Down Syndrome Awareness

Yesterday was World Down Syndrome Day.  A day to promote awareness.  I don't even remember where I learned that.  Probably on facebook.

I was definitely aware of Down syndrome yesterday as I raced to and fro throughout the day, but not because of the label the day has been given.  I was struggling.  Struggling, again, not to be overwhelmed by the challenges Isaac's Down syndrome bring into his life and mine.  I usually try to stay upbeat.  I usually don't even have to try very hard, because, as you can see from the picture, Isaac is absolutely adorable and brings joy beyond expression into my life.  But yesterday things I had been experiencing lately started adding up to feel like a pretty big weight.

Last week,  I went to Omaha and, for various reasons, it ended up being a trip for just Kimball, Josie, and I.  Kimball spent much of his time at the National VEX Robotics Competition (which is good because that was the reason for the trip).  His team came in 14th out of 40, for those of you who were wondering.  Josie and I watched whenever Conrad Ball's robot was in play, but we were left with a lot of down time, so I took Josie and two other little girls to explore Omaha.  We went to the zoo and the children's museum.  We ate at the Pizza Machine (think Chuck E Cheese, but bigger) and we toured the Mormon Trail Center that is next to the Winter Quarters Temple.  We had tons of fun.  I could never have done all that with Isaac in tow.  Or, I could have, but he would have been miserable much of the time.  Many of those places were loud and new, and therefore overwhelming to him.  The robotics competition's low light and loud buzzers would have been especially hard for him to bear.  Half the time, I missed Evan and Isaac as I thought of what their reactions would have been to different things, and the other half I was so grateful I hadn't brought Isaac along that I felt bad about it.

Fast-forward a few days.  I'm helping Isaac with his homework and talking to him about opposites.  He acts like he has not one clue what the word meant.  All I can thing over and over again is--He used to know this!  I suppose it has been awhile since the word "opposite" has been mentioned to him.  I try to shrug it off as we move onto the fun sticker book he gets to do after homework.  But now I see that most of the names of shapes have slipped his mind as well.  At this point, I can feel despair begin to creep around the edge of my consciousness.  I try to push it away, but panic then seems to want to take its place.  Questions dart through my mind:  How can I possible keep him current on everything?  How on earth can I find the time each day to have him count, read, review shapes, and opposites and the hundred other things that I don't even know that he is forgetting?  And how can I possibly add vision therapy to all of this?

The last question is added by some part of my mind that must not be aware of the current fragile state of my emotional health, but is fully aware of the recent recommendation that we add a new therapy to Isaac's schedule.  My mind does that sometimes.  It tries to cram all things dreaded into my thoughts at once, just to see if it can break me.  But, the jokes on it because I don't break and run crying into my room.  I simply feel like giving up.

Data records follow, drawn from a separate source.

Inductive allowed (action : string) (payload : option json) (c : configFile) : bool -> configFile -> Prop :=
  | al_machine kvs name pre m m' ok post :
      action = "config-set" -> payload = Some (JObj kvs) -> decode_string "machine" kvs "" true = (name, true) ->
      cf_Machines c = pre ++ m :: post -> Forall (fun x => mc_Name x <> name) pre -> mc_Name m = name ->
      unmarshalMachine (decode_raw "fields" kvs) m = (m', ok) ->
      allowed action payload c ok (set_cf_Machines c (pre ++ m' :: post))
  | al_channel :
      let channel := asked payload "channel" in
      action = "update-channel" -> channel = "" \/ IsValid channel = true ->
      allowed action payload c true
        (set_cf_Update c (AdminUpdate.patchUpdate (cf_Update c) channel (payload_string payload "manifestBase")))
  | al_source :
      let name := asked payload "name" in
      action = "channel-sources-set" -> IsValid name = true ->
      allowed action payload c true
        (with_sources c (<[name := AdminUpdate.sourceBase (payload_string payload "base")]> (uc_Sources (cf_Update c))))
  | al_unsource :
      let name := asked payload "name" in
      action = "channel-sources-remove" -> is_Some (uc_Sources (cf_Update c) !! name) ->
      allowed action payload c true (with_sources c (delete name (uc_Sources (cf_Update c)))).

Lemma on_machine_Some name f ms ms' ok :
  on_machine name f ms = Some (ms', ok) ->
  exists pre m post, ms = pre ++ m :: post /\ Forall (fun x => mc_Name x <> name) pre /\ mc_Name m = name /\
    ms' = pre ++ fst (f m) :: post /\ ok = snd (f m).
Proof.
  revert ms' ok. induction ms as [|m ms IH]; intros ms' ok; cbn [on_machine]; [done|].
  destruct (bool_decide_reflect (mc_Name m = name)) as [Hn|Hn].
  - intros [= <- <-]. exists [], m, ms. by split_and!.
  - destruct (on_machine name f ms) as [[ms1 ok1]|]; [|done]. intros [= <- <-].
    destruct (IH _ _ eq_refl) as (pre & x & post & -> & Hp & Hx & -> & ->).
    exists (m :: pre), x, post. split_and!; [done|by constructor|done..].
Qed.

Context (a : agent) (ds : ppath) (f : string) (fault : saveEnv).
Context (Hpath : ag_path a = abs (ds ++ [f])) (Hg : good_elems (ds ++ [f])) (Hok : disk_ok ds f (ag_fs a)).

(** The outcome of saving [cfg] from a state that differs from [a] in its configuration only: the whole
    document in the file; or nothing written; or what a write that broke off left. *)
Definition save_failed (cfg : configFile) (fs' : fsys) : Prop :=
  (fs' = ag_fs a /\ (MarshalAgent cfg = None \/ se_fault fault "open" = true)) \/
  (se_fault fault "write" = true /\
   exists d, MarshalAgent cfg = Some d /\ fs' = <[ds ++ [f] := NFile (take (se_short fault) d)]> (ag_fs a)).
Definition saved (cfg : configFile) (ok : bool) (a' : agent) : Prop :=
  ag_cfg a' = Some cfg /\
  if ok then exists d, MarshalAgent cfg = Some d /\ ag_fs a' = <[ds ++ [f] := NFile d]> (ag_fs a)
  else save_failed cfg (ag_fs a').

Lemma writeAgentConfig_saved cfg e a' :
  writeAgentConfig fault (with_agcfg a cfg) cfg = (e, a') -> saved cfg (bool_decide (e = None)) a'.
Proof.
  destruct Hok as [Hd Hs]. unfold writeAgentConfig. destruct (MarshalAgent cfg) as [d|] eqn:Hm.
  2: { intros [= <- <-]. split; [done|]. left. by auto. }
  destruct (se_fault fault "open") eqn:Hopen; [intros [= <- <-]; split; [done|left; by auto]|].
  cbn [with_agcfg ag_fs ag_path]. rewrite Hpath, WriteFile_child by done.
  destruct (se_fault fault "write") eqn:Hw; intros [= <- <-]; (split; [done|]); cbn.
  - right. split; [done|]. by exists d.
  - by exists d.
Qed.

Lemma saveUpdate_saved id cfg answer r a' :
  saveUpdate fault a id cfg answer = (r, a') -> mr_RequestID r = id /\ saved cfg (mr_OK r) a'.
Proof.
  unfold saveUpdate. destruct (writeAgentConfig _ _ _) as [e a1] eqn:Hw. apply writeAgentConfig_saved in Hw.
  destruct e as [e|]; intros [= <- <-]; done.
Qed.

(** The four saving actions, all at once. *)
Definition outcome (action : string) (payload : option json) (id : string) (r : mgmtResponse) (a' : agent) : Prop :=
  mr_RequestID r = id /\
  ((mr_OK r = false /\ ag_cfg a' = ag_cfg a /\ ag_fs a' = ag_fs a) \/
   exists c c' ok, ag_cfg a = Some c /\ allowed action payload c ok c' /\
     if ok then saved c' (mr_OK r) a' else mr_OK r = false /\ ag_cfg a' = Some c' /\ ag_fs a' = ag_fs a).

Lemma outcome_no action payload id msg : outcome action payload id (mgmtNo id msg) a.
Proof. split; [done|]. by left. Qed.

Lemma outcome_save action payload id c c' answer r a' :
  ag_cfg a = Some c -> allowed action payload c true c' -> saveUpdate fault a id c' answer = (r, a') ->
  outcome action payload id r a'.
Proof.
  intros Hc Hal (Hid & Hs)%saveUpdate_saved. split; [done|]. right. exists c, c', true. by split_and!.
Qed.

Lemma configSet_outcome id payload r a' :
  configSet fault a id payload = (r, a') -> outcome "config-set" payload id r a'.
Proof.
  unfold configSet. destruct (ag_cfg a) as [c|] eqn:Hc; [|intros [= <- <-]; apply outcome_no].
  destruct (ag_path a =s ""); [intros [= <- <-]; apply outcome_no|].
  destruct (match payload with Some JNull => Some [] | Some (JObj kvs) => Some kvs | _ => None end) as [kvs|] eqn:Hkvs;
    [|intros [= <- <-]; apply outcome_no].
  destruct (decode_string "machine" kvs "" true) as [machine ok] eqn:Hmach.
  destruct ok; cbn [negb]; [|intros [= <- <-]; apply outcome_no].
  destruct (on_machine _ _ _) as [[ms ok]|] eqn:Hon; [|intros [= <- <-]; apply outcome_no].
  apply on_machine_Some in Hon as (pre & m & post & Hms & Hpre & Hm & -> & ->).
  set (fields := decode_raw "fields" kvs) in *. set (c' := set_cf_Machines c _).
  assert ((payload = Some JNull /\ fields = None) \/ allowed "config-set" payload c (snd (unmarshalMachine fields m)) c') as [[Hnull Hf]|Hal].
  { destruct payload as [[]|]; try discriminate Hkvs; [left; by injection Hkvs as <-|right].
    injection Hkvs as ->. apply (al_machine _ _ _ kvs machine pre m _ _ post); try done. apply surjective_pairing. }
  - assert (c' = c) as ->.
    { unfold c'. rewrite Hf. cbn [unmarshalMachine fst]. rewrite <- Hms. by destruct c. }
    rewrite Hf. cbn [unmarshalMachine snd negb]. intros [= <- <-]. split; [done|]. left. by rewrite Hc.
  - destruct (snd (unmarshalMachine fields m)) eqn:Hsnd; cbn [negb].
    2: { intros [= <- <-]. split; [done|]. right. by exists c, c', false. }
    destruct (writeAgentConfig _ _ _) as [e a1] eqn:Hw. apply writeAgentConfig_saved in Hw as [Hcfg Hfs].
    destruct e as [[]|]; intros [= <- <-]; (split; [done|]); right; exists c, c', true; by split_and!.
Qed.

Lemma updateChannel_outcome id payload r a' :
  mgmtUpdateChannel fault a id payload = (r, a') -> outcome "update-channel" payload id r a'.
Proof.
  unfold mgmtUpdateChannel. set (ch := trim_space _). set (base := payload_string payload "manifestBase").
  destruct ((ch <>s "") && negb (IsValid ch)) eqn:Hv; [intros [= <- <-]; apply outcome_no|].
  destruct (ag_cfg a) as [c|] eqn:Hc; [|intros [= <- <-]; apply outcome_no].
  destruct (ag_path a =s ""); [intros [= <- <-]; apply outcome_no|].
  intros Hs. eapply outcome_save; [done| |exact Hs]. apply al_channel; [done|]. unfold asked. fold ch.
  destruct (bool_decide_reflect (ch = "")) as [|Hne]; [by left|right]. cbn in Hv. by apply negb_false_iff in Hv.
Qed.

Lemma sourcesSet_outcome id payload r a' :
  mgmtSourcesSet fault a id payload = (r, a') -> outcome "channel-sources-set" payload id r a'.
Proof.
  unfold mgmtSourcesSet. set (name := trim_space _).
  destruct (IsValid name) eqn:Hv; [|intros [= <- <-]; apply outcome_no]. cbn [negb].
  destruct (ag_cfg a) as [c|] eqn:Hc; [|intros [= <- <-]; apply outcome_no].
  destruct (ag_path a =s ""); [intros [= <- <-]; apply outcome_no|].
  intros Hs. eapply outcome_save; [done| |exact Hs]. by apply al_source.
Qed.

Lemma sourcesRemove_outcome id payload r a' :
  mgmtSourcesRemove fault a id payload = (r, a') -> outcome "channel-sources-remove" payload id r a'.
Proof.
  unfold mgmtSourcesRemove. set (name := trim_space _).
  destruct (ag_cfg a) as [c|] eqn:Hc; [|intros [= <- <-]; apply outcome_no].
  destruct (ag_path a =s ""); [intros [= <- <-]; apply outcome_no|].
  destruct (uc_Sources (cf_Update c) !! name) as [b|] eqn:Hb; [|intros [= <- <-]; apply outcome_no].
  intros Hs. eapply outcome_save; [done| |exact Hs]. by apply al_unsource.
Qed.

End effects.

Section requests.
  Context {AC : AgentCodec} {LD : ListsDecoder} `{RangeOrder} (version : string).

(** The updates read the channel and touch the fetcher only. *)
Lemma latestReleaseFrom_frame net now b ch base v b' :
  latestReleaseFrom net now b ch base = (v, b') -> exists fe, b' = with_fetcher b fe.
Proof.
  unfold latestReleaseFrom. destruct (agentChannel b) as [c0 b0]. destruct (GetURL _ _ _ _ _) as [m fe].
  intros [= <- <-]. by exists fe.
Qed.

Lemma mgmtUpdate_frame a net now id payload r a' fu :
  mgmtUpdate version net now a id payload = (r, a', fu) ->
  mr_RequestID r = id /\ (exists fe, a' = with_fetcher a fe) /\ (fu <> MfNone -> mr_OK r = true).
Proof.
  unfold mgmtUpdate. set (v := payload_string payload "version").
  set (latest := if _ || _ then _ else _). destruct latest as [o b] eqn:Hl.
  assert (exists fe, b = with_fetcher a fe) as Hb.
  { unfold latest in Hl. destruct (_ || _); [by apply latestReleaseFrom_frame in Hl|].
    injection Hl as <- <-. exists (ag_fetcher a). by destruct a. }
  destruct o as [ver|]; [|by intros [= <- <- <-]].
  destruct (_ && _); [by intros [= <- <- <-]|]. destruct (_ && _); by intros [= <- <- <-].
Qed.

Lemma handle_outcome env a id action payload ds f r a' fu :
  ag_path a = abs (ds ++ [f]) -> good_elems (ds ++ [f]) -> disk_ok ds f (ag_fs a) ->
  handleMgmtRequest version env a id action payload = (r, a', fu) ->
  mr_RequestID r = id /\ (fu <> MfNone -> mr_OK r = true) /\
  if saves action then outcome a ds f (mg_fault env) action payload id r a'
  else exists fe, a' = with_fetcher a fe.
Proof.
  intros Hp Hg Hok. unfold handleMgmtRequest.
  assert (a = with_fetcher a (ag_fetcher a)) as Hself by (by destruct a).
  destruct (bool_decide_reflect (action = "config-get")) as [->|_].
  { intros [= <- <- <-]. split_and!; [|done|by eexists]. unfold configGet. by destruct (ag_cfg a). }
  destruct (bool_decide_reflect (action = "config-set")) as [->|N10].
  { destruct (configSet _ _ _ _) as [r1 a1] eqn:E. intros [= <- <- <-].
    apply (configSet_outcome a ds f (mg_fault env) Hp Hg Hok) in E. split_and!; [apply E|done|exact E]. }
  destruct (bool_decide_reflect (action = "logs")) as [->|_]; [intros [= <- <- <-]; split_and!; [done..|by eexists]|].
  destruct (bool_decide_reflect (action = "restart")) as [->|_]; [intros [= <- <- <-]; split_and!; [done..|by eexists]|].
  destruct (bool_decide_reflect (action = "update")) as [->|_].
  { intros E. apply mgmtUpdate_frame in E as (? & ? & ?). by split_and!. }
  destruct (bool_decide_reflect (action = "update-status")) as [->|_].
  { unfold mgmtUpdateStatus. destruct (agentChannel a) as [ch base]. destruct (latestRelease _ _ a) as [o b] eqn:E.
    apply latestReleaseFrom_frame in E. destruct o; intros [= <- <- <-]; by split_and!. }
  destruct (bool_decide_reflect (action = "update-channel")) as [->|N14].
  { destruct (mgmtUpdateChannel _ _ _ _) as [r1 a1] eqn:E. intros [= <- <- <-].
    apply (updateChannel_outcome a ds f (mg_fault env) Hp Hg Hok) in E. split_and!; [apply E|done|exact E]. }
  destruct (bool_decide_reflect (action = "channel-sources-list")) as [->|_];
    [intros [= <- <- <-]; split_and!; [done..|by eexists]|].
  destruct (bool_decide_reflect (action = "channel-sources-set")) as [->|N19].
  { destruct (mgmtSourcesSet _ _ _ _) as [r1 a1] eqn:E. intros [= <- <- <-].
    apply (sourcesSet_outcome a ds f (mg_fault env) Hp Hg Hok) in E. split_and!; [apply E|done|exact E]. }
  destruct (bool_decide_reflect (action = "channel-sources-remove")) as [->|N22].
  { destruct (mgmtSourcesRemove _ _ _ _) as [r1 a1] eqn:E. intros [= <- <- <-].
    apply (sourcesRemove_outcome a ds f (mg_fault env) Hp Hg Hok) in E. split_and!; [apply E|done|exact E]. }
  intros [= <- <- <-]. split_and!; [done..|]. unfold saves.
  rewrite bool_decide_false; [by eexists|]. rewrite !elem_of_cons, elem_of_nil. naive_solver.
Qed.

The morning after that marvelous evening spent trying to refuse to become overwhelmed, I took Isaac to the eye doctor.  The doctor recommended bifocals to try to aid Isaac in his focusing efforts.  His eyes have had such a hard time lately.  I know I should be grateful that we live in this modern time that can provide so many solutions, but I'm not feeling excited that he can be helped.  All I can think is that I hope Isaac doesn't break something as he tries to get used to his new glasses.  I am very worried that he will fall down.  A lot.

Isaac's eye doctor also shared with me that he didn't feel Isaac was a good candidate for vision therapy.  (He really doesn't think it works at all, although I could tell he was only allowed to say that it was controversial and thus far unproven in the scientific world.)  Isaac's OT is recommending he start vision therapy right away.  Both of these people I highly respect, and I take their opinions very seriously.  I am now left to sort out what to do.

I hate vision therapy.  My experience with it while seeking for ways to help Evan with his reading was not good.  At all.  In fact, it is the worst torture I can think to inflict on someone when considering the wide ranges available in the therapy world.  But, if it could work.  If it could help Isaac focus and see better, I would do it in an instant.  His eye doctor said, "It's up to you.  I just try to keep things simple as I consider quality of life verses expense and trouble.  I'm just trying to be scientific."

I told him I agreed with him and felt that considering the quality of the gains that would be made verses the time, expense, and trouble was a smart way to go.  But, as a mother I have one other overwhelming consideration:  guilt.  I have done many things and will continue to do many things simply to keep from feeling guilty.  If vision therapy might help a little, don't I HAVE to try it?

I really don't even know right now.

Yes, I am feeling very aware of Down syndrome right now, which stinks because usually I just like to push that piece to the back burner, enjoy Isaac, and take life as it comes.